Published verification examples typically just show the “correct” result and not all the ways you can get an “incorrect” result. This post will show the “correct”–and several “incorrect”–approaches for this example using OpenSees.

The model is shown in the figure above, so I won’t redraw it; however, here are the modeling assumptions.

- Neglect shear and axial deformation in the columns
- Beams are infinitely rigid
- Columns have rigid joint offsets equal to the beam depth (36 inch)
- Columns are completely fixed at their base

With these assumptions, the modulus of elasticity, and the column sizes provided, the distribution of stiffness is pretty straightforward. In the code below, I multiply by 1000, where appropriate, to make elements “rigid”. For all members, I use nonlinear elements with elastic sections and two-point Gauss integration.

```
inch = 1.0
kip = 1.0
sec = 1.0
g = 386.4*inch/sec**2
ft = 12*inch
lb = kip/1000
ksi = kip/inch**2
psf = lb/ft**2
E = 3000*ksi
v = 0.3
G = 0.5*E/(1+v)
q = 150*psf
L = 30*ft
H = 15*ft
import openseespy.opensees as ops
ops.wipe()
ops.model('basic','-ndm',3,'-ndf',6)
ops.node(1,0,0,0); ops.fix(1,1,1,1,1,1,1)
ops.node(2,L,0,0); ops.fix(2,1,1,1,1,1,1)
ops.node(3,0,L,0); ops.fix(3,1,1,1,1,1,1)
ops.node(4,L,L,0); ops.fix(4,1,1,1,1,1,1)
ops.node(11,0,0,H)
ops.node(12,L,0,H)
ops.node(13,0,L,H)
ops.node(14,L,L,H)
# Beam depth
d = 36*inch
# Column C1, C2
b = 24*inch
A = b*b
I = b*b**3/12
J = 2*I
ops.section('Elastic',1,E,1000*A,I,I,G,J)
ops.beamIntegration('Legendre',1,1,2)
ops.geomTransf('Linear',1,1,0,0,'-jntOffset',0,0,0,0,0,-d)
ops.element('forceBeamColumn',1,1,11,1,1)
ops.element('forceBeamColumn',2,2,12,1,1)
# Column C3, C4
b = 18*inch
A = b*b
I = b*b**3/12
J = 2*I
ops.section('Elastic',2,E,1000*A,I,I,G,J)
ops.beamIntegration('Legendre',2,2,2)
ops.element('forceBeamColumn',3,3,13,1,2)
ops.element('forceBeamColumn',4,4,14,1,2)
# Beams
b = 18*inch # assumed
A = b*d
Iz = b*d**3/12
Iy = d*b**3/12
J = Iz+Iy
ops.section('Elastic',3,1000*E,A,Iz,Iy,1000*G,J)
ops.beamIntegration('Legendre',3,3,2)
# B1,B2
ops.geomTransf('Linear',3,0,1,0)
ops.element('forceBeamColumn',5,11,12,3,3)
ops.element('forceBeamColumn',6,13,14,3,3)
# B3,B4
ops.geomTransf('Linear',4,1,0,0)
ops.element('forceBeamColumn',7,11,13,4,3)
ops.element('forceBeamColumn',8,12,14,4,3)
```

The ETABS manual states “the example is a three degree-of-freedom system”, which means we should define a rigid diaphragm for the floor.
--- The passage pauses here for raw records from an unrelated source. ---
Lemma add_images_rows calls : ∀ self f e t,
  data self = Some root_img_stack → metadata self = Some (Some root_metadata) →
  img_stack (root f) = Some e → tables.metadata (root f) = Some t →
  isopen f = true → writable f = true → 0 ∉ item_shape e →
  wrec (row t) = default_record (description t) →
  Forall (λ c, np.shape c.1 = item_shape e ∧ fits (description t) c.2) calls →
  ∃ t', add_images (with_metadata calls) (set_h5file self f) =
          set_h5file self (set_table (set_earray f (foldl pushed e calls.*1)) t') ∧
        outcomes (with_metadata calls) (set_h5file self f) =
          replicate (length calls) (Ok ()) ∧
        description t' = description t ∧
        wrec (row t') = default_record (description t) ∧
        rows_of t' = rows_of t ++ ((λ c, record_of (description t) c.2) <$> calls).
Proof.
  induction calls as [|[img items] calls IH];
    intros self f e t Hd Hm He Ht Ho Hw H0 Hwrec Hcalls.
  - exists t. simpl. rewrite app_nil_r. repeat split; try done.
    f_equal. destruct f as [? ? ? [? ?]]; simpl in *. by subst.
  - apply Forall_cons in Hcalls as [[Hs Hfit] Hcalls]. simpl in Hs, Hfit.
    destruct (add_image_row img items self f e t)
      as (t1 & Hrun & Hd1 & Hw1 & Hr1); try done.
    destruct (IH self (set_table (set_earray f (pushed e img)) t1) (pushed e img) t1)
      as (t' & Hrun' & Hout' & Hd' & Hw' & Hr'); try done.
    { by rewrite Hd1. }
    { rewrite Hd1. eapply Forall_impl; [done|]. by intros ? [??]. }
    exists t'. unfold with_metadata in *. rewrite fmap_cons, add_images_cons.
    simpl. rewrite Hrun. simpl.
    rewrite Hrun', Hout', Hd', Hw', Hr', Hr1, Hd1.
    repeat split; try done. by rewrite <- app_assoc.
Qed.
End row_facts.

Section created_stacks.
Context `{Engine}.
Import tables pyImageStack.
(** * Ranked retrieval search engine: index builder and query engine

    A shallow embedding of [index.py] (class [FileProcess]) and
    [search.py] (class [SearchEngine]), and the properties of the
    inverted index, of the shortest-window search and of the ranking.

    Conventions of the embedding.
    - A Python [str] is a [string]; an [ascii] stands for the code point
      of the same number, so the strings covered are those whose code
      points are below 256 (Latin-1).  On these, [str.lower] maps each
      character by itself, and every property below that speaks of a
      token or a sentence speaks of such a string.
    - A Python [int] is a [Z].  A Python [float] is an IEEE 754
      binary64 number, a [spec_float] of the standard library with 53
      bits of precision; every operation rounds to the nearest double,
      ties to even, as the hardware does.
    - Dictionaries whose iteration order is observed ([match], [unique],
      the result of [dict.fromkeys]) are association lists in insertion
      order; the inverted index, which is only looked up, is a [gmap].
    - Exceptions are values of [exn] in a sum type; [print] appends to
      an explicit output.
    - NLTK (lemmatizer, word and sentence tokenizers) is outside the
      repository: it is an interface, [NLTK].  The iteration order of a
      Python [set] of strings is not fixed by the language (string
      hashing is salted per process): it is an interface too,
      [HashOrder], one instance per process. *)

From Stdlib Require Import ZArith QArith Qround String Ascii Lia SpecFloat.
From stdpp Require Import base option list strings gmap sorting.

Local Open Scope string_scope.
Local Open Scope Z_scope.

(** ** Python built-ins on strings *)

Module Py.

Definition code (c : ascii) : N := N_of_ascii c.

(** [c.isspace()] for a code point below 256. *)
Definition isspace (c : ascii) : bool :=
  let n := code c in
  ((9 <=? n) && (n <=? 13) || (28 <=? n) && (n <=? 32)
   || (n =? 133) || (n =? 160))%N.

(** A decimal digit (Unicode category Nd), which is also [\d] of [re]. *)
Definition isdecimal (c : ascii) : bool :=
  let n := code c in ((48 <=? n) && (n <=? 57))%N.

(** [c.isdigit()]: the decimal digits and the superscripts 1, 2, 3. *)
Definition isdigit_char (c : ascii) : bool :=
  let n := code c in
  (isdecimal c || (n =? 178) || (n =? 179) || (n =? 185))%N.

Definition isalpha_char (c : ascii) : bool :=
  let n := code c in
  ((65 <=? n) && (n <=? 90) || (97 <=? n) && (n <=? 122)
   || (n =? 170) || (n =? 181) || (n =? 186)
   || (192 <=? n) && (n <=? 214) || (216 <=? n) && (n <=? 246)
   || (248 <=? n) && (n <=? 255))%N.

(** [c.isalnum()]: alphabetic, decimal, digit or numeric (the vulgar
    fractions 188..190 are numeric only). *)
Definition isalnum_char (c : ascii) : bool :=
  let n := code c in
  (isalpha_char c || isdigit_char c || (188 <=? n) && (n <=? 190))%N.

Fixpoint all_chars (p : ascii → bool) (s : string) : bool :=
  match s with
  | EmptyString => true
  | String c s' => p c && all_chars p s'
  end.

Definition nonempty (s : string) : bool :=
  match s with EmptyString => false | _ => true end.

(** [s.isdigit()] and [s.isalnum()] are false on the empty string. *)
Definition isdigit (s : string) : bool := nonempty s && all_chars isdigit_char s.
Definition isalnum (s : string) : bool := nonempty s && all_chars isalnum_char s.

(** [c.lower()] for a code point below 256: the result is one character,
    again below 256, and does not depend on the neighbours of [c] (the
    context-sensitive mappings of [str.lower], such as that of the final
    sigma, start above 255). *)
Definition lower_char (c : ascii) : ascii :=
  let n := code c in
  if ((65 <=? n) && (n <=? 90)
      || (192 <=? n) && (n <=? 222) && negb (n =? 215))%N
  then ascii_of_N (n + 32) else c.

Fixpoint lower (s : string) : string :=
  match s with
  | EmptyString => EmptyString
  | String c s' => String (lower_char c) (lower s')
  end.
(** * libbase: [android-base/strings.h] and [android-base/result.h]

    A shallow embedding of [Trim] (strings.h) and of the error builder
    [Error<E>], the payload [ResultError<E>], the code wrapper [Errno],
    the factories [ErrnoError], [ErrorCode], [ErrorfImpl] and the
    propagation protocol [OkOrFail<Result<T, E>>] (result.h), followed by
    the properties of these functions. *)

From Stdlib Require Import ZArith String Ascii List Bool Arith Lia.
From Equations Require Import Equations.
Import ListNotations.

Local Open Scope list_scope.
Local Open Scope string_scope.

(* ===================================================================== *)
(** ** strings.h : [Trim] *)
(* ===================================================================== *)

Module Strings.

(** [std::string_view]: a window on a character sequence.  Only the
    operations [Trim] uses are modelled. *)
Definition string_view := list ascii.

Definition remove_prefix (n : nat) (sv : string_view) : string_view :=
  skipn n sv.

Definition remove_suffix (n : nat) (sv : string_view) : string_view :=
  firstn (length sv - n) sv.

Section Trim.

(** [isspace] of <ctype.h>; its answer depends on the locale, so the
    development is parametric in it. *)
Variable isspace : ascii -> bool.

(** First loop of [Trim]:
    [while (!sv.empty() && isspace(sv.front())) sv.remove_prefix(1);]
    A view is non-empty when it is [c :: rest], and then [sv.front()] is
    [c]. *)
Fixpoint skip_initial (sv : string_view) : string_view :=
  match sv with
  | [] => []
  | c :: rest =>
      if isspace c then skip_initial (remove_prefix 1 (c :: rest))
      else c :: rest
  end.

(** Second loop of [Trim]:
    [while (!sv.empty() && isspace(sv.back())) sv.remove_suffix(1);]
    For the non-empty view [c :: rest], [sv.back()] is [last rest c]. *)
Equations? skip_terminating (sv : string_view) : string_view
  by wf (length sv) lt :=
  skip_terminating [] := [];
  skip_terminating (c :: rest) with isspace (last rest c) => {
    | true := skip_terminating (remove_suffix 1 (c :: rest));
    | false := c :: rest }.
Proof.
  unfold remove_suffix. rewrite length_firstn. simpl. lia.
Qed.

(** [std::string Trim(T&& t)], with [t] already converted to a
    [std::string]. *)
Definition Trim (s : string) : string :=
  let sv := list_ascii_of_string s in
  let sv := skip_initial sv in
  let sv := skip_terminating sv in
  string_of_list_ascii sv.

(** Does the view begin (resp. end) with a whitespace character? *)
Definition begins_with_space (sv : string_view) : bool :=
  match sv with [] => false | c :: _ => isspace c end.

Definition ends_with_space (sv : string_view) : bool :=
  match sv with [] => false | c :: rest => isspace (last rest c) end.

End Trim.

(** [isspace] in the "C" locale: space, \t, \n, \v, \f, \r. *)
Definition isspace_C (c : ascii) : bool :=
  let n := nat_of_ascii c in
  (Nat.eqb n 32 || (Nat.leb 9 n && Nat.leb n 13))%bool.

Section Join.

(** [ContainerT] holds elements of type [A] and [SeparatorT] is [Sep];
    [show] and [show_sep] are the texts [std::ostream <<] writes for
    them. *)
Context {A Sep : Type}.
Variable show : A -> string.
Variable show_sep : Sep -> string.



End Join.

Section Consume.

(** [StartsWith] and [EndsWith] are declared in the header and defined
    elsewhere; [ConsumePrefix] and [ConsumeSuffix] are parametric in
    them. *)
Variable StartsWith : string_view -> string_view -> bool.
Variable EndsWith : string_view -> string_view -> bool.

(** [inline bool ConsumePrefix(std::string_view* s, std::string_view prefix)]
    The result pairs the returned flag with the view [*s] holds on
    return. *)
Definition ConsumePrefix (s prefix : string_view) : bool * string_view :=
  if negb (StartsWith s prefix) then (false, s)
  else (true, remove_prefix (length prefix) s).

(** [inline bool ConsumeSuffix(std::string_view* s, std::string_view suffix)] *)
Definition ConsumeSuffix (s suffix : string_view) : bool * string_view :=
  if negb (EndsWith s suffix) then (false, s)
  else (true, remove_suffix (length suffix) s).

End Consume.

(** Modelled from the spec: [StartsWith(s, prefix)] and
    [EndsWith(s, suffix)] are defined in strings.cpp, which is not among
    the sources; the header documents them as "Tests whether 's' starts
    with 'prefix'" and "Tests whether 's' ends with 'suffix'". *)
Fixpoint StartsWith (s prefix : string_view) : bool :=
  match prefix, s with
  | [], _ => true
  | _ :: _, [] => false
  | c :: prefix', d :: s' => (Ascii.eqb c d && StartsWith s' prefix')%bool
  end.

Definition EndsWith (s suffix : string_view) : bool :=
  StartsWith (rev s) (rev suffix).

End Strings.

(* ===================================================================== *)
(** ** result.h : the ambient platform error number *)
(* ===================================================================== *)

(** The only global the header reads and writes is [errno]; it is made an
    explicit component of the state that effectful operations thread. *)
Record World := mkWorld { errno : Z }.

(** A small state monad over [World]. *)
Definition M (A : Type) : Type := World -> A * World.

Definition ret {A : Type} (a : A) : M A := fun w => (a, w).

Definition bind {A B : Type} (m : M A) (k : A -> M B) : M B :=
  fun w => let (a, w') := m w in k a w'.

Notation "x <- m ;; k" := (bind m (fun x => k))
  (at level 61, m at next level, right associativity).

(** [int saved = errno;] and [errno = saved;] *)
Definition get_errno : M Z := fun w => (errno w, w).
Definition set_errno (e : Z) : M unit := fun _ => (tt, mkWorld e).

Definition run {A : Type} (m : M A) (w : World) : A := fst (m w).
Definition exec {A : Type} (m : M A) (w : World) : World := snd (m w).
(** C6.  The configuration has no [SERVICE_START_SNS_TOPIC] and the service
    has an entry in the routing table: the lookup of the topic raises
    [KeyError] inside the [try] block, the [except KeyError] clause written
    for the routing table takes it, and [send_next_service_message] logs
    "No next service found" after "Starting service" and returns [None]
    without a publish.  Nothing reaches the caller: a handler that got as
    far as the trigger returns [None] as well. *)
Theorem missing_topic_key_is_swallowed :
  forall env (current_service : string) next_service settings,
    assoc current_service NEXT_SERVICE_MAP = Some next_service ->
    assoc "SERVICE_START_SNS_TOPIC" settings = None ->
    (forall tr, assume_role env tr "sns" = None) ->
    (forall tr package_id,
        send_next_service_message [PStr current_service; package_id; PDict settings] env tr
        = (Ok PNone, (tr ++ swallowed_trigger current_service next_service)%list))
    /\ (forall cs ms us es event context tr attributes package_id baseurl found u v,
           cs [config_path env] = Ok (PDict settings) ->
           message_attributes event = Ok attributes ->
           attribute_value attributes "package_id" = Ok package_id ->
           attribute_value attributes "service" = Ok (PStr current_service) ->
           baseurl_of (PDict settings) = Ok baseurl ->
           attribute_value attributes "outcome" = Ok (PStr "SUCCESS") ->
           ms [package_id; PStr current_service; baseurl; PStr "SUCCESS"] = Ok found ->
           py_len found = Ok 0%nat ->
           us [attributes; PDict settings] = Ok u ->
           es [attributes; PDict settings] = Ok v ->
           exists effects,
             lambda_handler_with_trigger cs ms us es [event; context] env tr
             = (Ok PNone, (tr ++ effects)%list)
             /\ filter is_publish effects = []).
Proof.
  intros env current_service next_service settings Hnext Hmissing Hrole.
  assert (Hswallowed : forall tr package_id,
             send_next_service_message
               [PStr current_service; package_id; PDict settings] env tr
             = (Ok PNone, (tr ++ swallowed_trigger current_service next_service)%list)).
  { intros tr package_id.
    rewrite (send_next_service_message_run _ _ _ _ _ _ Hnext). cbv zeta.
    rewrite Hrole. cbn [py_getitem]. rewrite Hmissing.
    unfold key_error, is_KeyError. cbn [exn_cls].
    unfold swallowed_trigger. rewrite <- !app_assoc. reflexivity. }
  split; [exact Hswallowed|].
  intros cs ms us es event context tr attributes package_id baseurl found u v
         Hcs Ha Hp Hs Hb Ho Hms Hlen Hus Hes.
  unfold lambda_handler_with_trigger.
  rewrite (lambda_handler_ends_with_trigger _ _ _ _ _ _ _ _ _ _ _ _ _ _ _ _ _
             Hcs Ha Hp Hs Hb Ho Hms Hlen Hus Hes).
  cbv zeta. rewrite Hswallowed.
  eexists. split; [rewrite <- app_assoc; reflexivity|].
  reflexivity.
Qed.
(** ** Theorems about the batch runner *)

(** C1, as the code has it: the variable count of every Result Record, and
    of the returned [sizes], is the count that the instance's header
    declares ([problem['num_vars']]); the count that the engine derives
    from the literals is not reported. The records written are those of
    the instances processed, in order. *)
Theorem records_carry_declared_count fuel clock (ps : list problem) (w : world) :
  match run_ksat_cases fuel clock ps w with
  | Ret (szs, _, _) w' =>
      szs = num_vars <$> ps
      ∧ ∃ rows, csv w' = HeaderRow header :: rows ∧ Forall2 row_of ps rows
  | Raise _ w' =>
      ∃ processed rows,
        processed `prefix_of` ps
        ∧ csv w' = HeaderRow header :: rows ∧ Forall2 row_of processed rows
  | Diverge => True
  end.
Proof.
  rewrite run_ksat_cases_unfold.
  pose proof (run_loop_rows fuel clock ps (mkResults [] [] [])
                (mkWorld (ticks w) (stdout w) [HeaderRow header])) as H.
  destruct (run_loop _ _ _ _ _) as [acc w'|e w'|]; [| | done].
  - destruct H as (Hs & rows & Hc & Hr). split; [done |]. by exists rows.
  - destruct H as (processed & rows & Hpre & Hc & Hr). by exists processed, rows.
Qed.

(** C1, as stated, fails: on a problem whose header declares five
    variables and whose only clause is [[1]], the runner returns the size
    5 and writes 5 into the record, while the engine derives 1. *)
Lemma record_count_differs_from_engine_count :
  (∀ S (s : S),
     IncrementalkSAT.init (clauses five_declared) s
     = Ret (IncrementalkSAT.mk [[1]] 1) s)
  ∧ run_ksat_cases 2 (λ _, 0%Q) [five_declared] (mkWorld 0 [] [])
    = Ret ([5], [(0 - 0)%Q], [true])
        (mkWorld 2 [StatusLine 5 1 (0 - 0)%Q true None]
           [HeaderRow header; ResultRow 5 1 (0 - 0)%Q true None])
  ∧ 5 ≠ IncrementalkSAT.num_vars (IncrementalkSAT.mk [[1]] 1).
Proof. split; [done |]. split; [reflexivity | done]. Qed.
Let’s define the primary node at the geometric center of the floor.

```
ops.node(10,L/2,L/2,H)
ops.fix(10,0,0,1,1,1,0)
ops.rigidDiaphragm(3,10,11,12,13,14)
```

The resulting OpenSees model, rendered with `ops_vis`

, is shown below for reference.

The distribution of mass is not so straightforward and there’s a few ways to go off the rails with the specified floor weight.

I’ll first show the “correct” distribution of mass–correct in the sense that the natural periods match the theoretical solution reported in the ETABS manual. Then I’ll show “incorrect” distributions of mass, along with a few other incorrect modeling assumptions George and I made on our way to the correct solution. It’s like reporting a crime scene investigation.

The correct approach is to assign the total floor mass to the horizontal DOFs of the primary rigid diaphragm node, along with rotational mass about the vertical DOF of this node.

```
W = q*L*L # Total floor weight
m = W/g # Total floor mass
mz = m*L**2/6 # Rotational mass about vertical
ops.mass(10,m,m,0,0,0,mz)
```

With this distribution of mass, the natural periods are summarized below.

Mode | Theoretical (sec) | ETABS (sec) | OpenSees (sec) |

1 | 0.1389 | 0.1389 | 0.1385 |

2 | 0.1254 | 0.1254 | 0.1254 |

3 | 0.070 | 0.0702 | 0.06966 |

I’m not sure why the OpenSees model is a wee bit stiffer in torsion (modes 1 and 3) compared to the ETABS results. I am sure that I will not lose any sleep over it though.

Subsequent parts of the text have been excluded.